Самосад

Павел Гулеватый
Утро начиналось в нашем доме запахами тёса и махры, светом из оконного проёма ёжилось под дедово "ка-хы". Тихо, чтоб не чуяла подвоха руки натрудившая родня, дверь скрипела и тоска порога, выждавши, пружинила меня. Вот переполоху будет в доме: даже не обулся, ну держись! Дед ухмылку прячет под ладонью, от морщин разглаживая жизнь. Мы идём косить. Несут озёра наше отражение в себе. Ждёт природа летнего побора, издревле покорная косьбе. Радостно мантачка правит жало. Брызнули роса и горький сок. Раззудилась дедовская жалость, чтобы луг в цвету не пересох. Первую полоску подгребая, он простелит поверх трав мешки:
"Ну-ка", - скажет. Лягу, прогибая колкие пахучие вершки. Старую загадку и тогда мне было разгадать не мудрено, а теперь понятней и подавно, что на свете сладостней всего. Но пора вставать.

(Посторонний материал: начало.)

Lemma Exec_ok_live c req data c' :
  Exec env c req = Returns ((data, None), c') -> is_Some (Ws c').
Proof.
  unfold Exec, Exec_over. intros Hrun.
  destruct (GraphSONSerializer req) as [wire|err]; [| discriminate].
  destruct (Ws c) as [ws|]; [| discriminate].
  destruct (WriteMessage ws wire) as [[err|] ws2]; [discriminate |].
  unfold ReadResponse in Hrun. simpl in Hrun.
  destruct (readLoop_keeps _ _ _ _ _ _ _ _ Hrun)
    as (? & ? & ws' & _ & _ & _ & Hws' & _).
  rewrite Hws'. eauto.
Qed.

Lemma ExecQuery_settings c query r c' :
  ExecQuery env c query = Returns (r, c') ->
  Remote c' = Remote c /\ Auth c' = Auth c /\ VerboseLogging c' = VerboseLogging c.
Proof.
  unfold ExecQuery. destruct (Query query) as [req|err]; intros Hrun.
  - eapply Exec_settings. exact Hrun.
  - injection Hrun as _ <-. auto.
Qed.

(** X16. Whenever [MaintainConnection] returns, the session has the settings
    it had and at most one dial, of the given address, was added to the
    log; when it returns nil, the session holds a live socket. *)
Theorem MaintainConnection_keeps_session c urlStr net err c' net' :
  MaintainConnection env c urlStr net = Returns ((err, c'), net') ->
  Remote c' = Remote c /\ Auth c' = Auth c /\
  VerboseLogging c' = VerboseLogging c /\
  (net' = net \/ net' = logDial net (wsDial urlStr)) /\
  (err = None -> is_Some (Ws c')).
Proof.
  unfold MaintainConnection. intros Hrun.
  destruct (ExecQuery env c "g.V().limit(0)") as [[[data perr] c1]| |] eqn:Hprobe;
    try discriminate.
  destruct (ExecQuery_settings _ _ _ _ Hprobe) as (HR & HA & HV).
  simpl in Hrun. destruct perr as [e|].
  - destruct (isNetOpError e); simpl in Hrun.
    + unfold Reconnect, Dial in Hrun.
      destruct (ws_answer net urlStr) as [ws|e'];
        injection Hrun as <- <- <-; simpl; repeat split; eauto; discriminate.
    + injection Hrun as <- <- <-. repeat split; auto. discriminate.
  - injection Hrun as <- <- <-. repeat split; auto. intros _.
    unfold ExecQuery in Hprobe. destruct (Query _); [| discriminate].
    eapply Exec_ok_live. exact Hprobe.
Qed.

"- Проснись, Павлуха! - дед разбуркал, - ну-ка, пособи". Посоливши, разломал краюху: "За водой криничною сходи". Жмурясь, принесу "воды до хлеба" и, взбодрясь, под дедовы смешки траву утрамбовываю, с неба прыгая в разверстые мешки. Скажете: невелика подмога. Знаю сам. Косы чеканя блик, в этот мир влюбляя понемногу, - зря бы не будил меня старик.
Мы домой к обеду не спешили. И не слишком жаден был побор. Старый с малым праздностью грешили, хоть всегда дырявым был забор. Дед не успевал всему дать ладу, хвастаться хозяйством не любил. Всё кролей кормил, а было надо - сам ни одного и не убил. В огороде грядка самосада, да коса в сарае, да кисет - вот и вся, считай, его отрада. Вся забота пенсионных лет. Грядка, грядка - каждою весною приходилось деду воевать с бабой Шурой, чтоб засеять снова табаком хотя б землицы пядь. Задыхались от него полати, золотились ступа и секач. На отцовской робе все заплаты пахли самосадом так, хоть плачь. У двора садился на скамейку дед Микита к четырём часам, табака истаивала мерка дымкой по закрученным усам. Мебельная фабрика гудела. Паром шабаш выдувал гудок. Тут и доходила суть до дела, а какого - жадным невдомёк. С шумом собирались работяги - надоел казённый им табак: "- Дай-ка на затяжку, дед! - А тяги хватит, чтоб не пыхкать абы как?!" И пошла газета на закрутки, полная всемирных новостей. Ради этой, может быть, минутки дед вникал в сыр-бор её страстей. "Славно дых продрало... Ну, спасибо... Вот табак,- хвалили, - так табак!" Взгляд его вбирал бы эту прибыль и теперь. Да вот не вышло так.
Что ж, стрельну у прохожего "Примы", закурю, хоть Минздрав не велит, что поделаешь - не без причины дых горчащей затяжкой налит. "В двор" войду. На колоду присяду - что с тех пор не пошла на дрова, как отец мой достраивал хату, получив половину двора. Брат его недоволен был шибко, и однажды, схвативши топор, стал крушить перемычки и шибки, глаз молящих не видя в упор. "- Порублю!" - мы дрожали от страха, вышел дед к нам на ругань и крик в незаправленной белой рубахе, задолжавший пред Богом старик. Подошёл он к колоде, как к плахе, и спокойно висок прислонил: "На! руби! забуцни её на хер, раз такого на свет породил!" Сын взревел. И попятился, ёжась, вечно помнить отцовский урок. Так был первой зарубкой положен мне на сердце болючий зарок.